Lemma truthy_false x : truthy x = false <-> x = 0.
Proof. unfold truthy. destruct (Z.eqb_spec x 0); simpl; split; congruence. Qed.

Lemma truthy_true x : truthy x = true <-> x <> 0.
Proof. unfold truthy. destruct (Z.eqb_spec x 0); simpl; split; congruence. Qed.

Lemma land_le_l a b : 0 <= a -> 0 <= Z.land a b <= a.
Proof.
  intros Ha. split; [apply Z.land_nonneg; by left|].
  assert (Z.land a b + Z.ldiff a b = a) as E.
  { rewrite Z.add_nocarry_lor.
    - apply Z.bits_inj'. intros i Hi. rewrite Z.lor_spec, Z.land_spec, Z.ldiff_spec. btauto.
    - apply Z.bits_inj'. intros i Hi. rewrite !Z.land_spec, Z.ldiff_spec, Z.bits_0. btauto. }
  assert (0 <= Z.ldiff a b) by (apply Z.ldiff_nonneg; by left). lia.
Qed.

Lemma land_le_r a b : 0 <= b -> 0 <= Z.land a b <= b.
Proof. intros Hb. rewrite Z.land_comm. by apply land_le_l. Qed.

(** ** Tactics *)

(** Turn boolean comparisons met in the goal or in a hypothesis into case
    distinctions on the corresponding propositions. *)
Ltac zcase :=
  match goal with
  | |- context [?a <? ?b] => destruct (Z.ltb_spec a b)
  | |- context [?a <=? ?b] => destruct (Z.leb_spec a b)
  | |- context [?a =? ?b] => destruct (Z.eqb_spec a b)
  end.

(** One step of symbolic execution of a monadic computation. *)
Ltac wp_step :=
  match goal with
  | |- wp (mbind _ _) _ => apply wp_bind
  | |- wp (arr_get _ _) _ => apply wp_get
  | |- wp (arr_set _ _ _) _ => apply wp_set
  | |- wp (Some _) _ => simpl
  end.

(** Close goals about [u32] of values known to be in range. *)
Ltac u32_simpl :=
  repeat match goal with
  | |- context [u32 ?x] => rewrite (u32_small x) by (unfold is_u32; lia)
  end.

Lemma c_loop_ext {S R} fuel (b1 b2 : S -> option (S + R)) s :
  (forall s, b1 s = b2 s) -> c_loop fuel b1 s = c_loop fuel b2 s.
Proof.
  intros H. revert s. induction fuel as [|fuel IH]; intros s; simpl; [done|].
  rewrite H. destruct (b2 s) as [[s'|r]|]; auto.
Qed.

Lemma arr_get_map {A B} (f : A -> B) (a : list A) i :
  arr_get (map f a) i = f <$> arr_get a i.
Proof. unfold arr_get. destruct (0 <=? i); [apply list_lookup_fmap | done]. Qed.

(** ** Exhaustive checks over small ranges *)

Lemma forallb_range (P : Z -> bool) n :
  forallb P (seqZ 0 n) = true -> forall a, 0 <= a < n -> P a = true.
Proof.
  intros H a Ha. rewrite forallb_forall in H. apply H.
  apply list_elem_of_In, elem_of_seqZ. lia.
Qed.

(** ** Counting *)

(** Number of indices in [lo, lo + n) where [P] holds. *)
Fixpoint count_bits (P : Z -> bool) (lo : Z) (n : nat) : Z :=
  match n with
  | O => 0
  | S n => of_bool (P lo) + count_bits P (lo + 1) n
  end.

Lemma count_bits_ext P Q lo n :
  (forall i, lo <= i < lo + Z.of_nat n -> P i = Q i) -> count_bits P lo n = count_bits Q lo n.
Proof.
  revert lo. induction n as [|n IH]; intros lo H; [done|]. cbn [count_bits].
  rewrite (H lo) by lia. f_equal. apply IH. intros i Hi. apply H. lia.
Qed.

Lemma count_bits_app P lo n m :
  count_bits P lo (n + m) = count_bits P lo n + count_bits P (lo + Z.of_nat n) m.
Proof.
  revert lo. induction n as [|n IH]; intros lo; cbn [count_bits Nat.add].
  - by replace (lo + Z.of_nat 0) with lo by lia.
  - rewrite IH. replace (lo + 1 + Z.of_nat n) with (lo + Z.of_nat (S n)) by lia. lia.
Qed.

Lemma count_bits_shift P lo k n :
  count_bits P (lo + k) n = count_bits (fun i => P (i + k)) lo n.
Proof.
  revert lo. induction n as [|n IH]; intros lo; [done|]. cbn [count_bits].
  rewrite <- IH. by replace (lo + k + 1) with (lo + 1 + k) by lia.
Qed.

Lemma count_bits_bounds P lo n : 0 <= count_bits P lo n <= Z.of_nat n.
Proof.
  revert lo. induction n as [|n IH]; intros lo; cbn [count_bits]; [lia|].
  specialize (IH (lo + 1)). unfold of_bool. destruct (P lo); lia.
Qed.

Lemma count_bits_none P lo n :
  (forall i, lo <= i < lo + Z.of_nat n -> P i = false) -> count_bits P lo n = 0.
Proof.
  intros H. rewrite (count_bits_ext P (fun _ => false)) by done. clear H. revert lo.
  induction n as [|n IH]; intros lo; [done|]. cbn [count_bits]. by rewrite IH.
Qed.

(** ** Early return

    [c_seq m k] runs a loop that may return from the function ([inr]) and
    otherwise continues with [k]. *)
Definition c_seq {S R} (m : option (S + R)) (k : S -> option R) : option R :=
  match m with
  | Some (inl s) => k s
  | Some (inr r) => Some r
  | None => None
  end.

Lemma wp_seq {S R} (m : option (S + R)) (k : S -> option R) (Q : R -> Prop) :
  wp m (fun x => match x with inl s => wp (k s) Q | inr r => Q r end) ->
  wp (c_seq m k) Q.
Proof. destruct m as [[s|r]|]; done. Qed.

(** A C function that returns 1 or 0 according to [P]. *)
Definition decides (P : Prop) (r : Z) : Prop := (r = 1 /\ P) \/ (r = 0 /\ ~ P).

Lemma decides_iff P Q r : (P <-> Q) -> decides P r -> decides Q r.
Proof. unfold decides. tauto. Qed.

(** Discharge the leading conjuncts of the goal that [tac] solves. *)
Tactic Notation "conj_by" tactic(tac) :=
  repeat match goal with |- _ /\ _ => split; [solve [tac]|] end.

(** Bounded search: either [P] fails on the whole range or some index
    satisfies it. *)
Lemma range_search (P : Z -> bool) lo hi :
  (forall i, lo <= i < hi -> P i = false) \/ (exists i, lo <= i < hi /\ P i = true).
Proof.
  destruct (existsb P (seqZ lo (hi - lo))) eqn:E.
  - right. apply existsb_exists in E as (i & Hin & Hi).
    apply list_elem_of_In, elem_of_seqZ in Hin. exists i. split; [lia | done].
  - left. intros i Hi. destruct (P i) eqn:Ei; [|done].
    assert (existsb P (seqZ lo (hi - lo)) = true) as E'; [|congruence].
    apply existsb_exists. exists i. split; [|done]. apply list_elem_of_In, elem_of_seqZ. lia.
Qed.

(** Side conditions about concrete data: the definitions registered in
    [concrete] are unfolded, what remains is linear arithmetic. *)
Create HintDb concrete.
#[export] Hint Unfold is_u32 : concrete.

Ltac concrete :=
  repeat (autounfold with concrete;
    match goal with
    | |- _ /\ _ => split
    | |- Forall _ _ => constructor
    end);
  first [lia | reflexivity | simpl; lia | vm_compute; intros; discriminate].

Lemma not32_sub x : is_u32 x -> not32 x = 2 ^ 32 - 1 - x.
Proof.
  intros [H1 H2]. unfold not32. assert (Z.log2 x < 32) as Hl by (destruct (Z.eq_dec x 0) as [->|]; [done|]; apply Z.log2_lt_pow2; lia).
  rewrite <- Z.ldiff_ones_l_low, <- Z.sub_nocarry_ldiff by (done || by apply Z.ldiff_ones_r_low). by rewrite Z.ones_equiv.
Qed.

(** Rounding down to a multiple of a power of two. *)
Lemma land_not32_mask x k : is_u32 x -> 0 <= k -> Z.land x (not32 (2 ^ k - 1)) = x - x mod 2 ^ k.
Proof.
  intros Hx Hk. transitivity (Z.ldiff x (Z.ones k)).
  - apply Z.bits_inj'. intros i Hi. rewrite Z.land_spec, Z.ldiff_spec, Z.ones_equiv, <- Z.sub_1_r.
    destruct (decide (i < 32)) as [Hlt|Hge]; [by rewrite testbit_not32 by lia|].
    apply is_u32_testbit in Hx as [_ Hx]. by rewrite Hx by lia.
  - rewrite Z.ldiff_ones_r, Z.shiftl_mul_pow2, Z.shiftr_div_pow2 by lia.
    pose proof (Z.pow_pos_nonneg 2 k ltac:(lia) Hk). rewrite (Z.mod_eq x) by lia. lia.
Qed.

----------

WORK TO COMPLETE: Count the lines of the listing above that include the word "left" and report the number by itself.

SOLVED EXERCISE: 3